1. Definition Clues: The unknown word is defined by other words in the sentence or in a nearby sentence.
Example: Female deer, or does, seldom give birth to more than two fawns at one time.
2. Synonym Clues: The unknown word is defined by nearby synonym(s).
Example: Rude, sometimes even churlish, Phil was unpleasant to be around because of his mean-spirited complaints.
3. Comparison Clues: A comparison is presented which reveals the meaning of the unknown word.
Example: Like frenzied locusts,the ravenous bargain hunters swarmed into the mall the day after Christmas, tussling over clothes, gadgets, ornaments, decorations and mismatched items, all of them hungry for the cheapest and the best, duking it out for the title of most frugal.
4. Contrast Clues: A contrast is presented which reveals the meaning of the unknown word.
Example: "You might think this had happened in the 1970's when the idea was still relatively new to those teaching in the profession.
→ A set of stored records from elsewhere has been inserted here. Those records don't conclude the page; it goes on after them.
(** C3 as stated fails for 3 samples with fps = -1 and n_seconds = 2:
    3 / -2 = -1.5, which [int] truncates to -1 while its floor is -2. *)
Lemma stride_is_not_floor_for_negative_fps :
  0 < len (t call_negative_fps) /\
  compute_skip (len (t call_negative_fps)) (fps call_negative_fps)
               (n_seconds call_negative_fps) = Ok (-1) /\
  floor_quotient (len (t call_negative_fps))
                 (fps call_negative_fps * n_seconds call_negative_fps) = -2 /\
  compute_skip (len (t call_negative_fps)) (fps call_negative_fps)
               (n_seconds call_negative_fps)
  <> Ok (floor_quotient (len (t call_negative_fps))
                        (fps call_negative_fps * n_seconds call_negative_fps)).
Proof.
  split; [evaluate |]. split; [evaluate |]. split; [evaluate |].
  evaluate.
Qed.

Lemma stride_is_truncated_quotient_witness :
  0 < len (t call_6) /\
  compute_skip (len (t call_6)) (fps call_6) (n_seconds call_6)
  = Ok (floor_quotient (len (t call_6)) (fps call_6 * n_seconds call_6)).
Proof.
  assert (H : 0 < len (t call_6)) by evaluate.
  split; [exact H |].
  destruct (stride_is_truncated_quotient call_6 H) as (_ & Hfloor & _).
  apply Hfloor. evaluate.
Defined.

Lemma frame_indices_witness :
  compute_skip (len (t call_6)) (fps call_6) (n_seconds call_6) = Ok 2 /\
  map (source_index 2) (range (fps call_6 * n_seconds call_6)) = [0; 2; 4] /\
  Forall (fun i => 0 <= i < len (t call_6))
         (map (source_index 2) (range (fps call_6 * n_seconds call_6))).
Proof.
  assert (H2 : 1 <= len (t call_6)) by evaluate.
  assert (H3 : compute_skip (len (t call_6)) (fps call_6) (n_seconds call_6)
               = Ok 2) by evaluate.
  assert (H4 : 1 <= 2) by lia.
  split; [exact H3 |]. split; [reflexivity |].
  destruct (frame_indices_are_multiples_of_stride call_6 2 rows_call_6 H2 H3 H4)
    as (_ & _ & _ & Hbelow & _).
  exact Hbelow.
Defined.

Lemma frame_2_of_ramp_6 :
  animate (same_rows (ramp 6)) 2 1 2 = Ok (frame_at (same_rows (ramp 6)) 2 1 2).
Proof. reflexivity. Defined.

Lemma trace_window_slice_witness :
  1 <= 2 /\ 0 <= 2 /\
  every_stride_from (Z.max 0 (source_index 2 2 - 1 * 2)) (source_index 2 2) 2
  = [2] /\
  scatter1 (frame_at (same_rows (ramp 6)) 2 1 2)
  = map (fun j => (sample (ramp 6) j, sample (ramp 6) j))
        (every_stride_from (Z.max 0 (source_index 2 2 - 1 * 2))
                           (source_index 2 2) 2).
Proof.
  assert (H1 : 1 <= 2) by lia.
  assert (H2 : 0 <= 2) by lia.
  split; [exact H1 |]. split; [exact H2 |]. split; [reflexivity |].
  destruct (trace_window_is_strided_slice (same_rows (ramp 6)) 2 1 2 H1 H2)
    as (_ & _ & _ & _ & Hframe & _).
  exact (proj1 (Hframe _ frame_2_of_ramp_6)).
Defined.

Lemma trace_window_bound_witness :
  1 <= 2 /\ 0 <= 1 /\ 0 <= 2 /\
  len (scatter1 (frame_at (same_rows (ramp 6)) 2 1 2)) <= 1 /\
  len (scatter2 (frame_at (same_rows (ramp 6)) 2 1 2)) <= 1.
Proof.
  assert (H1 : 1 <= 2) by lia.
  assert (H2 : 0 <= 1) by lia.
  assert (H3 : 0 <= 2) by lia.
  split; [exact H1 |]. split; [exact H2 |]. split; [exact H3 |].
  destruct (trace_window_is_bounded (same_rows (ramp 6)) 2 1 2 H1 H2 H3)
    as (_ & Hframe & _).
  exact (Hframe _ frame_2_of_ramp_6).
Defined.

(** C7 as stated fails at x = 1e8, a finite float: the conversion to
    radians and back returns 99999999.99999999, about 1.5e-8 away.  It
    fails at x = 2^1023 as well, where x * pi overflows and the round
    trip returns infinity. *)
Lemma roundtrip_misses_tolerance_at_1e8 :
  is_finite 100000000%float = true /\
  (rad_to_deg (deg_to_rad 100000000) - 100000000)%float
  = (-0x1p-26)%float /\
  within_tolerance (rad_to_deg (deg_to_rad 100000000)) 100000000 = false /\
  is_finite 0x1p1023%float = true /\
  rad_to_deg (deg_to_rad 0x1p1023) = infinity /\
  within_tolerance (rad_to_deg (deg_to_rad 0x1p1023)) 0x1p1023 = false.
Proof. repeat split; reflexivity. Qed.

Lemma roundtrip_below_2p21_witness :
  (abs 90 <=? 0x1p21)%float = true /\
  roundtrip_within_tolerance 90 = true.
Proof.
  assert (H : (abs 90 <=? 0x1p21)%float = true) by reflexivity.
  split; [exact H |].
  exact (roundtrip_within_tolerance_below_2p21 90%float H).
Defined.

(** C8 at the failing input [xlim = 0.0] on x2 = y2 = [1, 2]: the limit
    is supplied but the truthiness test skips it, so the only call of
    [plt.xlim] is the one with the computed box (0.9, 2.1) and the axis
    is never asked to start at 0; with [xlim = 1.0] the same code does
    make the call. *)
Lemma zero_xlim_is_not_honoured :
  xlim call_xlim_zero = LimitNumber 0%float /\
  axis_limits call_xlim_zero
  = Ok {| xlim_calls :=
            [LimitPair 0x1.ccccccccccccdp-1%float 0x1.0cccccccccccdp+1%float];
          ylim_calls :=
            [LimitPair 0x1.ccccccccccccdp-1%float 0x1.0cccccccccccdp+1%float] |} /\
  (forall ax,
      axis_limits call_xlim_zero = Ok ax ->
      ~ limit_honoured (xlim call_xlim_zero) (xlim_calls ax)) /\
  (forall ax,
      axis_limits (with_xlim call_xlim_zero (LimitNumber 1%float)) = Ok ax ->
      limit_honoured (LimitNumber 1%float) (xlim_calls ax)).
Proof.
  split; [reflexivity |]. split; [reflexivity |]. split.
  - intros ax E. vm_compute in E. injection E as <-.
    simpl. intros [H | []]. discriminate.
  - intros ax E. vm_compute in E. injection E as <-.
    simpl. right. left. reflexivity.
Qed.

End ConcreteCalls.

(** * Further properties of the code *)

(** ** Outcomes of a run *)

Section Outcomes.

Lemma index_outside (a : list float) (i : Z) :
  len a <= i -> index a i = Raise IndexError.
Proof.
  intros H. unfold index, len in *.
  destruct (Z.ltb_spec i 0); [lia |].
  destruct (Z.ltb_spec i 0); [lia |].
  destruct (nth_error a (Z.to_nat i)) eqn:E; [| reflexivity].
  assert (nth_error a (Z.to_nat i) <> None) as Hs by congruence.
  apply nth_error_Some in Hs. lia.
Qed.

Lemma animate_outside (p : position) (skip decay k : Z) :
  len (x1 p) <= k * skip -> animate p skip decay k = Raise IndexError.
Proof.
  intros H. unfold animate, source_index.
  now rewrite index_outside.
Qed.

Lemma slice_raises (a : list float) (start stop step : Z) (e : exn) :
  slice a start stop step = Raise e ->
  step = 0 /\ e = ValueError "slice step cannot be zero".
Proof.
  unfold slice, slice_indices.
  destruct (Z.eqb_spec step 0) as [E | E]; simpl; intros H.
  - injection H as <-. auto.
  - discriminate.
Qed.

Lemma index_raises (a : list float) (i : Z) (e : exn) :
  index a i = Raise e -> e = IndexError.
Proof.
  unfold index.
  destruct (_ <? 0); [intros H; now injection H |].
  destruct (nth_error _ _); [discriminate | intros H; now injection H].
Qed.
Or that those professors were 'old fogies' who were trained under an antiquated system. Anyway, so they were against new ideas. What would you say if I told you that this happened to me in 1989? The surprising thing was that the two most vocal opponents to the proposal were relatively new and young professors, so even the old fogies excuse cannot be applied" (p.27).

Passage from Mio, J. S., Barker-Hacket, L., Tumambig, J. (2005). Multicultural psychology. St Louis, MO: McGraw-Hill.

5. Example Clues: The unknown word is defined by examples or instances. Example: In older versions of fairy tales, many of which were designed to frighten children out of misbehaving, horrific atrocities awaited people and animals who were "bad"--beheadings, drownings, scaldings, being cut open or boiled alive, and the abduction, abandonment, bewitchment, imprisonment, attacks upon, and even implied murder of small children.